I don't think this is a book one can say they love but it was very interesting and sadly enjoyable. It is one I will be thinking about a lot but not one that I think I could read again.
10 of 13 people found the following review helpful.
A classic in the making.
By Liz Barnsley
So I read the final page of “Only Ever Yours” and was incoherent for about half an hour. Literally. Thats how good it was. Unbelievably believable, , compelling, utterly riveting and scary as hell when you think how much of this imaginary world could so easily be our reality given a simple twist of history or fate, I was completely undone by the whole reading experience.

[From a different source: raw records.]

(** * X11 clipboard monitoring: a model of src/platform/x11/x11platformclipboard.cpp

    The class [X11PlatformClipboard] keeps two [ClipboardData] trackers
    (clipboard and primary selection), one shared re-check timer and one
    single-shot debounce timer per tracker.  All of its code runs on one
    thread, in response to calls, to the owner-change signal and to timer
    timeouts, so the model is a transition function on the object's state.

    What leaves the object is recorded in two traces kept in the state: the
    [changed(mode)] signals emitted and the warnings logged.  What enters it
    (the platform read, the title of the owning window, the pointer state)
    is an argument of the operation that asks for it. *)

From stdpp Require Import gmap strings list fin_maps.
From Stdlib Require Import ZArith Lia.
From Stdlib Require String.
From Stdlib.Strings Require Import Byte.

Open Scope Z_scope.

(** ** Qt value types *)

#[global] Instance byte_eq_decision : EqDecision byte := Byte.byte_eq_dec.

Abbreviation QByteArray := (list byte).
Abbreviation QStringList := (list string).
(** [QVariantMap]: the variants stored by this class are all byte arrays. *)
Abbreviation QVariantMap := (gmap string (list byte)).
(** [QMimeData] as read from the platform: format name to payload. *)
Abbreviation QMimeData := (gmap string (list byte)).

Definition isEmpty (b : QByteArray) : bool :=
  match b with [] => true | _ => false end.

(** [QMimeData::data(format)]: the payload, empty when the format is absent. *)
Definition QMimeData_data (d : QMimeData) (format : string) : QByteArray :=
  default [] (d !! format).

Inductive ClipboardMode := Clipboard | Selection.

#[global] Instance ClipboardMode_eq_decision : EqDecision ClipboardMode.
Proof. solve_decision. Defined.

(** [QClipboard::Mode] as the [int] that the owner-change signal carries. *)
Definition QClipboard_Clipboard : Z := 0.
Definition QClipboard_Selection : Z := 1.

(** ** QTimer: the interval and whether the timer is running *)

Module QTimer.

Record t := mk { interval : Z; isActive : bool }.

Definition start (tm : t) : t := mk (interval tm) true.
Definition start_ms (msec : Z) (tm : t) : t := mk msec true.
Definition stop (tm : t) : t := mk (interval tm) false.
(** [setInterval] on a running timer restarts it with the new interval: it
    stays active. *)
Definition setInterval (msec : Z) (tm : t) : t := mk msec (isActive tm).

End QTimer.

(** Modelled from the spec: [initSingleShotTimer] of common/timer.h, which is
    not part of the sources at hand.  It makes the timer single-shot (it
    "fires once"), sets its interval and connects the slot; only the interval
    is state of this model, the single shot is part of [step] below. *)
Definition initSingleShotTimer (milliseconds : Z) (tm : QTimer.t) : QTimer.t :=
  QTimer.setInterval milliseconds tm.

(** ** Constants of the anonymous namespace *)

Definition minCheckAgainIntervalMs : Z := 50.
Definition maxCheckAgainIntervalMs : Z := 500.
Definition maxRetryCount : Z := 3.

(** X11/X.h *)
Definition ShiftMask : Z := Z.shiftl 1 0.
Definition Button1Mask : Z := Z.shiftl 1 8.

(** [isSelectionIncomplete]: [isPlatformX11] is [QX11Info::isPlatformX11()]
    and [xbutton_state] the mask that [XQueryPointer] stores. *)
Definition isSelectionIncomplete (isPlatformX11 : bool) (xbutton_state : Z) : bool :=
  if negb isPlatformX11 then false
  else negb (Z.land xbutton_state (Z.lor Button1Mask ShiftMask) =? 0).

(** Modelled from the spec: [cloneData] of common/common.cpp, which is not
    part of the sources at hand: "recompute pending by filtering the raw read
    to subscribedFormats". *)
Definition cloneData (d : QMimeData) (formats : QStringList) : QVariantMap :=
  filter (λ kv, kv.1 ∈ formats) d.

(** ** The tracker struct *)

Module ClipboardData.

Record t := mk {
  newData : QVariantMap;
  data : QVariantMap;
  owner : QByteArray;
  newOwner : QByteArray;
  timerEmitChange : QTimer.t;
  formats : QStringList;
  newDataTimestamp : QByteArray;
  mode : ClipboardMode;
  enabled : bool;
  retry : Z;
  changed : bool
}.

Definition set_newData v (c : t) : t :=
  mk v (data c) (owner c) (newOwner c) (timerEmitChange c) (formats c)
     (newDataTimestamp c) (mode c) (enabled c) (retry c) (changed c).
Definition set_data v (c : t) : t :=
  mk (newData c) v (owner c) (newOwner c) (timerEmitChange c) (formats c)
     (newDataTimestamp c) (mode c) (enabled c) (retry c) (changed c).
Definition set_owner v (c : t) : t :=
  mk (newData c) (data c) v (newOwner c) (timerEmitChange c) (formats c)
     (newDataTimestamp c) (mode c) (enabled c) (retry c) (changed c).
Definition set_newOwner v (c : t) : t :=
  mk (newData c) (data c) (owner c) v (timerEmitChange c) (formats c)
     (newDataTimestamp c) (mode c) (enabled c) (retry c) (changed c).
Definition set_timerEmitChange v (c : t) : t :=
  mk (newData c) (data c) (owner c) (newOwner c) v (formats c)
     (newDataTimestamp c) (mode c) (enabled c) (retry c) (changed c).
Definition set_formats v (c : t) : t :=
  mk (newData c) (data c) (owner c) (newOwner c) (timerEmitChange c) v
     (newDataTimestamp c) (mode c) (enabled c) (retry c) (changed c).
Definition set_newDataTimestamp v (c : t) : t :=
  mk (newData c) (data c) (owner c) (newOwner c) (timerEmitChange c) (formats c)
     v (mode c) (enabled c) (retry c) (changed c).
Definition set_mode v (c : t) : t :=
  mk (newData c) (data c) (owner c) (newOwner c) (timerEmitChange c) (formats c)
     (newDataTimestamp c) v (enabled c) (retry c) (changed c).
Definition set_enabled v (c : t) : t :=
  mk (newData c) (data c) (owner c) (newOwner c) (timerEmitChange c) (formats c)
     (newDataTimestamp c) (mode c) v (retry c) (changed c).
Definition set_retry v (c : t) : t :=
  mk (newData c) (data c) (owner c) (newOwner c) (timerEmitChange c) (formats c)
     (newDataTimestamp c) (mode c) (enabled c) v (changed c).
Definition set_changed v (c : t) : t :=
  mk (newData c) (data c) (owner c) (newOwner c) (timerEmitChange c) (formats c)
     (newDataTimestamp c) (mode c) (enabled c) (retry c) v.

End ClipboardData.

(** ** The object *)

(** The one unconditional [log] call of the file,
    "Failed to retrieve %1 data (try %2/%3)" at warning level.  The
    [COPYQ_LOG] lines are debug output and are left out: they read the state
    and change nothing. *)
Inductive LogEntry :=
| FailedToRetrieve (mode : ClipboardMode) (try maxTry : Z).

Record X11PlatformClipboard := mkX11 {
  m_clipboardData : ClipboardData.t;
  m_selectionData : ClipboardData.t;
  m_timerCheckAgain : QTimer.t;
  (** the [changed(mode)] signals emitted so far, oldest first *)
  emitted : list ClipboardMode;
  (** the warnings logged so far, oldest first *)
  logged : list LogEntry
}.

Definition set_m_clipboardData v (s : X11PlatformClipboard) :=
  mkX11 v (m_selectionData s) (m_timerCheckAgain s) (emitted s) (logged s).
Definition set_m_selectionData v (s : X11PlatformClipboard) :=
  mkX11 (m_clipboardData s) v (m_timerCheckAgain s) (emitted s) (logged s).
Definition set_m_timerCheckAgain v (s : X11PlatformClipboard) :=
  mkX11 (m_clipboardData s) (m_selectionData s) v (emitted s) (logged s).
Definition emit_changed (m : ClipboardMode) (s : X11PlatformClipboard) :=
  mkX11 (m_clipboardData s) (m_selectionData s) (m_timerCheckAgain s)
        (emitted s ++ [m]) (logged s).
Definition log (e : LogEntry) (s : X11PlatformClipboard) :=
  mkX11 (m_clipboardData s) (m_selectionData s) (m_timerCheckAgain s)
        (emitted s) (logged s ++ [e]).

(** The two [ClipboardData *] that the methods are called with. *)
Inductive ClipboardDataPtr := ptr_clipboardData | ptr_selectionData.

#[global] Instance ClipboardDataPtr_eq_decision : EqDecision ClipboardDataPtr.
Proof. solve_decision. Defined.

Definition deref (p : ClipboardDataPtr) (s : X11PlatformClipboard) : ClipboardData.t :=
  match p with
  | ptr_clipboardData => m_clipboardData s
  | ptr_selectionData => m_selectionData s
  end.

Definition assign (p : ClipboardDataPtr) (c : ClipboardData.t)
    (s : X11PlatformClipboard) : X11PlatformClipboard :=
  match p with
  | ptr_clipboardData => set_m_clipboardData c s
  | ptr_selectionData => set_m_selectionData c s
  end.

(** [mode == ClipboardMode::Clipboard ? m_clipboardData : m_selectionData] *)
Definition dataFor (m : ClipboardMode) : ClipboardDataPtr :=
  match m with Clipboard => ptr_clipboardData | Selection => ptr_selectionData end.

(** The constructor sets the two [mode] fields and nothing assigns them
    afterwards. *)
Definition constructed (s : X11PlatformClipboard) : Prop :=
  ClipboardData.mode (m_clipboardData s) = Clipboard ∧
  ClipboardData.mode (m_selectionData s) = Selection.

(** ** The methods *)

(** The platform read [::clipboardData(mode)]: a null pointer is [None]. *)
Abbreviation PlatformRead := (ClipboardMode → option (gmap string (list byte))).

Definition updateClipboardData (p : ClipboardDataPtr) (platformClipboard : PlatformRead)
    (s : X11PlatformClipboard) : bool * X11PlatformClipboard :=
  let cd := deref p s in
  if negb (ClipboardData.enabled cd) then (false, s)
  else
    match platformClipboard (ClipboardData.mode cd) with
    | None =>
        let s1 :=
          if ClipboardData.retry cd <? maxRetryCount then
            let cd1 := ClipboardData.set_retry (ClipboardData.retry cd + 1) cd in
            set_m_timerCheckAgain
              (QTimer.start_ms (ClipboardData.retry cd1 * maxCheckAgainIntervalMs)
                 (m_timerCheckAgain s))
              (assign p cd1 s)
          else s in
        (false,
         log (FailedToRetrieve (ClipboardData.mode (deref p s1))
                (ClipboardData.retry (deref p s1)) maxRetryCount) s1)
    | Some d =>
        let cd1 := ClipboardData.set_retry 0 cd in
        let newDataTimestamp := QMimeData_data d "TIMESTAMP" in
        let cd2 :=
          if isEmpty newDataTimestamp
             || negb (bool_decide (ClipboardData.newDataTimestamp cd1 = newDataTimestamp))
          then
            ClipboardData.set_newData (cloneData d (ClipboardData.formats cd1))
              (ClipboardData.set_newDataTimestamp newDataTimestamp cd1)
          else cd1 in
        (* [None]: the early [return false] *)
        let cd3 :=
          if negb (ClipboardData.changed cd2) then
            if bool_decide (ClipboardData.data cd2 = ClipboardData.newData cd2)
            then None
            else Some (ClipboardData.set_changed true cd2)
          else Some cd2 in
        match cd3 with
        | None => (false, assign p cd2 s)
        | Some cd4 =>
            (true,
             assign p
               (ClipboardData.set_timerEmitChange
                  (QTimer.start (ClipboardData.timerEmitChange cd4)) cd4) s)
        end
    end.

Definition useNewClipboardData (p : ClipboardDataPtr) (s : X11PlatformClipboard)
    : X11PlatformClipboard :=
  let cd := deref p s in
  let cd := ClipboardData.set_data (ClipboardData.newData cd) cd in
  let cd := ClipboardData.set_owner (ClipboardData.newOwner cd) cd in
  let cd := ClipboardData.set_changed false cd in
  let cd := ClipboardData.set_timerEmitChange
              (QTimer.stop (ClipboardData.timerEmitChange cd)) cd in
  emit_changed (ClipboardData.mode cd) (assign p cd s).

Definition checkAgainLater (clipboardChanged : bool) (interval : Z)
    (s : X11PlatformClipboard) : X11PlatformClipboard :=
  let tm := QTimer.setInterval interval (m_timerCheckAgain s) in
  let tm :=
    if interval <? maxCheckAgainIntervalMs then QTimer.start tm
    else if clipboardChanged then QTimer.start_ms maxCheckAgainIntervalMs tm
    else QTimer.setInterval 0 tm in
  set_m_timerCheckAgain tm s.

We follow along mostly with frieda – she’s an “Eve”, a female bred for the pleasure or service of men. She is at “school” learning to be perfect, respectful, pleasing and beautiful, and hoping to be ranked in the top ten which almost guarantee’s that she will become a companion, wife to a man with the sole purpose really of bearing him sons. Each day is filled with a number of classes and activities to ensure perfection in all things – weight, skin, hair, and attitude. When Frieda’s friend Isabel starts gaining weight disproportionately, Frieda is torn between supporting her in her time of need and maintaining a distance. But Isabel is behaving strangely and all is not as it appears.
It is really difficult to put into words the impact this book has – Ms O Neill has a unique writing style which literally pops off the page – you are drawn into this strange yet oddly familiar world – where even when there is a drug for everything, the young girls face the same issues that can be found in our world. Bulemia, anorexia, self esteem issues and peer pressure. The school environment is very similar to high school – the popular girls rule, any sign of being different is frowned upon. As the time moves ever closer for the ceremony that will see the girls move into their next life as either companion, concubine (basically prostitutes) or chastities (those who remain in school and teach the next generation) frieda’s world starts to disintigrate into madness as she struggles to maintain her worth. It is heart pounding, captivating and often hard to read.
I am deliberately being a bit obtuse about plot details – it will shock you, enthrall you and completely absorb you during the time you are in it, but if I tell you too much of the whys and wherefores the impact will lessen. And that would not do, oh no not at all.
This book is most definitely “The Handmaids Tale” for a new young generation – Whilst it is dark, uncompromising and utterly daunting to read as a woman, it is and should be a classic in the making. If you want a happy read, an uplifting and redemptive tale then look away now – this is stark, unrelenting and absolutely gut wrenching, yet completely fascinating and will make you consider a lot of things. If my daughter were still a teenager I would be throwing this book at her. I’m probably going to throw it at her anyway. This one will stay with me for a long time.
Basically, just read it now. Thats all I really NEED to say.